The large stray with a lion-like mane and fur curled into dreadlocks looked no different from the mangy mutts roaming Mongolia’s capital when his future owner found him years ago.
Delgeriin Tserenkhand was a teenager when he saved the dog from the streets — only discovering later that his shaggy-haired pet belonged to one of the most ancient breeds in the world.
Now Delgeriin, 34, is part of a growing movement to revive the Mongolian bankhar, a rare herder dog steeped in nomadic traditions that almost died out during the country’s decades as a Soviet satellite state.
Though no reliable numbers exist on how many of these mostly black-haired “guardian” dogs remain, herders say there was a time, generations ago, that every Mongolian dog was a bankhar.
But a belief that the dog spread the plague resulted in widespread culls in the 1960s, as the bankhar’s assets — their herding abilities and significance according to Mongolian spiritual customs — were slowly forgotten.
“Saving the dogs means saving Mongolian culture,” Delgeriin told AFP at his ranch on the rolling steppes outside Ulan Bator.
Clad in a black T-shirt and a baseball cap bearing the emblem of the Mongolian Kynological Federation, of which he is president, Delgeriin commanded a pack of seven bankhars, each about the size of a small wolf.
Leashless, they bounded alongside him up a hill overlooking an open enclosure, answering to Mongolian names and turning their heads at Delgeriin’s every hand movement.
“Bankhars are very special,” the breeder said. “They’re comfortable around humans and livestock, but have a strong protective instinct when approached by predators.”
“Nomads are diminished without them,” said Delgeriin, who charges foreign buyers $2,000 per puppy but gives herders a discount.
When it was customary for every Mongolian family to own at least one bankhar, a nomad would treat sore joints by shaving off a tuft of the dog’s fur, soaking it in a bucket of oil and pressing it onto the aching area.
During droughts, nomads would place a sheet of wool on a bankhar to conjure up the rain.
Mongolians believe the dogs are distinct from other animals because they share the “same spirit” as humans, Delgeriin said.

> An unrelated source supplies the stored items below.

(* ===== verification/World.v ===== *)
(** * All processes

    Any number of traders and exchanges, all stocks, and every thread that
    takes part in trading, with the queues between the threads of a process
    and the channels between the processes:

    - the controller of a trader ([TraderController::run_all_in_memory]) goes
      through the stocks, collects the orders that may be sent, then puts them
      into the queues of the order senders;
    - an order sender ([TraderOrderSender::run]), one for each exchange, sends
      what is queued;
    - the order receiver of an exchange ([ExchangeOrderReceiver::run]) stores
      orders in the windows of their stocks;
    - the thread of a stock ([StockExchange::run]) takes orders out, matches
      them, and puts the acknowledgement and the trades into the queue of
      the trade sender;
    - the trade sender of an exchange ([ExchangeTradeSender::run]) sends every
      message to one trader after the other;
    - the trade receiver of a trader ([TraderTradeReceiver::run]) handles the
      messages of all exchanges.

    A thread is a function from the state it works on to its next state; a run
    is any interleaving. *)

From stdpp Require Import gmap relations.
From S2P Require Import Prelude Double Bytes Config Types StdHeap DeclBook StockExchange.
From S2P Require Import BlockQueue SlidingWindow Messages Exchange Trader TradeReceiver StockFlow.
#[local] Open Scope Z_scope.

(** Where the controller thread is: before it reads the start of the window of
    the stock with index [s] (the last index stands for the loop that puts the
    orders into the queues), or among the orders of that stock, with
    [order_id_limits]. *)
Inductive controller_pc := Reading (s : Z) | Scanning (s order_id_limits : Z).

#[export] Instance controller_pc_eq_dec : EqDecision controller_pc.
Proof. solve_decision. Defined.

Record trader_proc (Q : Type) := mkTraderProc {
  tp_ctl : TraderController;
  tp_pc : controller_pc;
  order_to_send : list Order;
  tp_info : SharedTradeInfo;
  tp_recv : TraderTradeReceiver;
  tp_queues : list Q;
}.
Arguments mkTraderProc {Q}.
Arguments tp_ctl {Q} t.
Arguments tp_pc {Q} t.
Arguments order_to_send {Q} t.
Arguments tp_info {Q} t.
Arguments tp_recv {Q} t.
Arguments tp_queues {Q} t.

(** An exchange: [ep_pending] are the calls of [put_order_ack] and [put_trade]
    that the thread of a stock has still to do, [ep_sending] is the message the
    trade sender is sending and the next trader to get it. *)
Record exchange_proc (Q : Type) := mkExchangeProc {
  ep_exchange : Exchange;
  ep_pending : gmap Z (list event);
  ep_queue : Q;
  ep_sending : option (bytes * nat);
}.
Arguments mkExchangeProc {Q}.
Arguments ep_exchange {Q} e.
Arguments ep_pending {Q} e.
Arguments ep_queue {Q} e.
Arguments ep_sending {Q} e.

(** The messages on the way between a trader and an exchange. *)
Abbreviation channels := (gmap (nat * nat) (list bytes)).
Definition chan (m : channels) (k : nat * nat) : list bytes := default [] (m !! k).
Definition chan_put (m : channels) (k : nat * nat) (msg : bytes) : channels := <[k := chan m k ++ [msg]]> m.

Record world (Qo Qm : Type) := mkWorld {
  w_traders : list (trader_proc Qo);
  w_exchanges : list (exchange_proc Qm);
  w_orders : channels;
  w_reports : channels;
}.
Arguments mkWorld {Qo Qm}.
Arguments w_traders {Qo Qm} w.
Arguments w_exchanges {Qo Qm} w.
Arguments w_orders {Qo Qm} w.
Arguments w_reports {Qo Qm} w.

Section threads.
Context `{HeapLib} `{FileIO} {Qo Qm : Type} `{Fifo Qo Order} `{Fifo Qm bytes} (cfg : Config).

Definition set_pc (p : trader_proc Qo) (pc : controller_pc) : trader_proc Qo :=
  mkTraderProc (tp_ctl p) pc (order_to_send p) (tp_info p) (tp_recv p) (tp_queues p).
Definition set_queues (p : trader_proc Qo) (qs : list Qo) : trader_proc Qo :=
  mkTraderProc (tp_ctl p) (tp_pc p) (order_to_send p) (tp_info p) (tp_recv p) qs.

(** One step of the controller among the orders of the stock with index [s]:
    the body of the inner loop of [run_all_in_memory]. *)
Definition scan_next (p : trader_proc Qo) (s limit : Z) : outcome (trader_proc Qo) :=
  let tc := tp_ctl p in
  ss_idx ← array_get (next_sorted_struct_idx tc) s;
  structs ← array_get (sorted_order_structs tc) s;
  match structs !! Z.to_nat ss_idx with
  | None => Done (set_pc p (Reading (s + 1)))
  | Some ss =>
      order ← generate_order (stock_num cfg) (oim tc) (s + 1) ss
                (loader_nx_matrix cfg) (loader_ny_matrix cfg) (loader_nz_matrix cfg);
      '(ok, order) ← check_order tc (tp_info p) order limit s;
      if negb ok then Done (set_pc p (Reading (s + 1)))
      else
        l ← array_set (next_sorted_struct_idx tc) s (ss_idx + 1);
        Done (mkTraderProc (mkTraderController (price_limits tc) (hook tc) (sorted_order_structs tc) (oim tc) l)
                (tp_pc p) (order_to_send p ++ [order]) (tp_info p) (tp_recv p) (tp_queues p))
  end.

(** The controller thread: the loop over the stocks, then the loop that puts
    the orders into the queues, then from the beginning. *)
Definition controller_next (p : trader_proc Qo) : attempt (trader_proc Qo) :=
  match tp_pc p with
  | Reading s =>
      if s <? stock_num cfg then
        Ran (start ← get_sliding_window_start (tp_info p) (s + 1);
             limit ← int_add start (sliding_window_size cfg);
             Done (set_pc p (Scanning s limit)))
      else
        match order_to_send p with
        | [] => Ran (Done (set_pc p (Reading 0)))
        | order :: rest =>
            attempt_map (fun qs => mkTraderProc (tp_ctl p) (tp_pc p) rest (tp_info p) (tp_recv p) qs)
              (put_orders cfg (tp_queues p) [order])
        end
  | Scanning s limit => Ran (scan_next p s limit)
  end.

(** [put_order_ack] and [put_trade]. *)
Definition put_event (q : Qm) (ev : event) : attempt Qm :=
  match ev with EAck a => put_order_ack q a | ETrade t => put_trade q t end.

(** What a round of a stock hands to the trade sender: the acknowledgement of
    [comsumeOrder], then the trades of the engine. *)
Definition round_events (ack : option OrderAck) (st st' : StockExchange) : list event :=
  map EAck (option_list ack) ++ map ETrade (drop (length (produced st)) (produced st')).

Definition pending (x : exchange_proc Qm) (code : Z) : list event := default [] (ep_pending x !! code).

(** The thread of a stock: put what is pending, else take the next orders and
    match them. *)
Definition stock_next (code : Z) (x : exchange_proc Qm) : attempt (exchange_proc Qm) :=
  match pending x code with
  | ev :: rest =>
      attempt_map (fun q => mkExchangeProc (ep_exchange x) (<[code := rest]> (ep_pending x)) q (ep_sending x))
        (put_event (ep_queue x) ev)
  | [] =>
      Ran (match stock_exchange (ep_exchange x) !! code with
           | None => Fault NullDeref
           | Some st =>
               '(ack, e) ← stock_round (ep_exchange x) code;
               match stock_exchange e !! code with
               | None => Fault NullDeref
               | Some st' => Done (mkExchangeProc e (<[code := round_events ack st st']> (ep_pending x))
                                     (ep_queue x) (ep_sending x))
               end
           end)
  end.

(** The trade sender: take a message, send it to the traders [0], ..., [n - 1];
    the result has the message and the trader it is sent to. *)
Definition trade_sender_next (n : nat) (x : exchange_proc Qm) : attempt (exchange_proc Qm * option (nat * bytes)) :=
  let set q sending := mkExchangeProc (ep_exchange x) (ep_pending x) q sending in
  match ep_sending x with
  | None => attempt_map (fun '(msg, q) => (set q (Some (msg, 0%nat)), None)) (fifo_take (ep_queue x))
  | Some (msg, idx) =>
      Ran (Done (if (idx <? n)%nat then (set (ep_queue x) (Some (msg, S idx)), Some (idx, msg))
                 else (set (ep_queue x) None, None)))
  end.

(** One step of one thread. *)
Inductive world_step : world Qo Qm -> world Qo Qm -> Prop :=
  | ws_controller w t p p' :
      w_traders w !! t = Some p -> controller_next p = Ran (Done p') ->
      world_step w (mkWorld (<[t := p']> (w_traders w)) (w_exchanges w) (w_orders w) (w_reports w))
  | ws_order_sender w t p e q pad msg q' :
      w_traders w !! t = Some p -> tp_queues p !! e = Some q -> length pad = pod_pad pod_Order ->
      next_order_msg pad q = Ran (Done (msg, q')) ->
      world_step w (mkWorld (<[t := set_queues p (<[e := q']> (tp_queues p))]> (w_traders w)) (w_exchanges w)
                      (chan_put (w_orders w) (t, e) msg) (w_reports w))
  | ws_order_receiver w t e x msg rest ex' :
      w_exchanges w !! e = Some x -> chan (w_orders w) (t, e) = msg :: rest ->
      handle_order_msg cfg (ep_exchange x) msg = Done ex' ->
      world_step w (mkWorld (w_traders w)
                      (<[e := mkExchangeProc ex' (ep_pending x) (ep_queue x) (ep_sending x)]> (w_exchanges w))
                      (<[(t, e) := rest]> (w_orders w)) (w_reports w))
  | ws_stock w e x code x' :
      w_exchanges w !! e = Some x -> is_Some (stock_exchange (ep_exchange x) !! code) ->
      stock_next code x = Ran (Done x') ->
      world_step w (mkWorld (w_traders w) (<[e := x']> (w_exchanges w)) (w_orders w) (w_reports w))
  | ws_trade_sender w e x x' sent :
      w_exchanges w !! e = Some x -> trade_sender_next (length (w_traders w)) x = Ran (Done (x', sent)) ->
      world_step w (mkWorld (w_traders w) (<[e := x']> (w_exchanges w)) (w_orders w)
                      (match sent with
                       | Some (t, msg) => chan_put (w_reports w) (t, e) msg
                       | None => w_reports w
                       end))
  | ws_trade_receiver w t p e msg rest r s :
      w_traders w !! t = Some p -> chan (w_reports w) (t, e) = msg :: rest ->
      handle_msg (tp_recv p) (tp_info p) msg = Done (r, s) ->
      world_step w (mkWorld (<[t := mkTraderProc (tp_ctl p) (tp_pc p) (order_to_send p) s r (tp_queues p)]> (w_traders w))
                      (w_exchanges w) (w_orders w) (<[(t, e) := rest]> (w_reports w))).

(** The next step of no thread is a fault. *)
Definition no_fault {A} (m : attempt A) : Prop := match m with Ran (Fault _) => False | _ => True end.

Record threads_run (w : world Qo Qm) : Prop := {
  tr_controller t p : w_traders w !! t = Some p -> no_fault (controller_next p);
  tr_order_sender t p e q pad : w_traders w !! t = Some p -> tp_queues p !! e = Some q ->
    length pad = pod_pad pod_Order -> no_fault (next_order_msg pad q);
  tr_order_receiver t e x msg rest : w_exchanges w !! e = Some x -> chan (w_orders w) (t, e) = msg :: rest ->
    is_done (handle_order_msg cfg (ep_exchange x) msg) = true;
  tr_stock e x code : w_exchanges w !! e = Some x -> is_Some (stock_exchange (ep_exchange x) !! code) ->
    no_fault (stock_next code x);
  tr_trade_sender e x : w_exchanges w !! e = Some x -> no_fault (trade_sender_next (length (w_traders w)) x);
  tr_trade_receiver t p e msg rest : w_traders w !! t = Some p -> chan (w_reports w) (t, e) = msg :: rest ->
    is_done (handle_msg (tp_recv p) (tp_info p) msg) = true;
}.
End threads.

Dead bankhars are buried on top of a mountain to bring them closer to the gods.
A bankhar’s role is not merely spiritual: the Mongolian Bankhar Dog Project, a joint US-Mongolian initiative to reintegrate the animals into nomadic communities, has discovered that livestock losses to predators drop significantly with the dog’s presence.
When a herder family parks its yurt and livestock somewhere new, the dog will mark its territory and make itself known to surrounding predators.
“Bankhars can run quite fast, are heavier than Mongolian wolves and quite violent when it comes to another dog or snow leopard coming into its territory,” biologist Bruce Elfstrom, the non-profit’s founder, told AFP.
“One herder had lost 80 goats and sheep the year before he got a bankhar,” Elfstrom said. “The year after, he lost only 40. Another herder had lost 35, and none the year after.”
Elstrom’s team has collaborated with Cornell University scientists who found that the first domesticated dog likely originated in central Asia 15,000 years ago.
The research raises the possibility that bankhars, which have some of the highest genetic diversity in the world, are the closest relative to the original domesticated dog breed.
To demonstrate bankhars’ intelligence, Delgeriin likes to tell the story of a friend from the countryside who brought his dog to Ulan Bator.
Shortly after arriving in the city, the dog ran away, Delgeriin said, only to reappear a month later at the friend’s rural home more than 1,000 kilometres (620 miles) away.
The breed’s superior spatial memory helps bankhars guide livestock to the best areas for grazing.
Last spring, Elfstrom’s team visited a 68-year-old nomad who used to leave his livestock to graze at the bottom of a hill while he sat at the top watching them through a pair of binoculars.
After adopting a bankhar from Elfstrom’s project, however, the nomad began walking alongside his dog and livestock, moving them frequently to keep his grasslands flourishing.
“He fell in love with the dog, and the dog’s interest in the sheep caused him to change how he was herding,” Elfstrom said.
“This one dog got him feeling the old pride and tenderness of how he used to tend to stuff with his grandfather.”
Delgeriin, who also has a kennel in the city, hopes to expand his breeding centre to provide for more nomads.
His father-in-law helps him breed the dogs, while his five-year-old son walks them.
The breeder smiled as he watched his son prance confidently up a hill. The boy gripped a leash tied to a bankhar twice his size, holding fast to traditions spawned long before his time.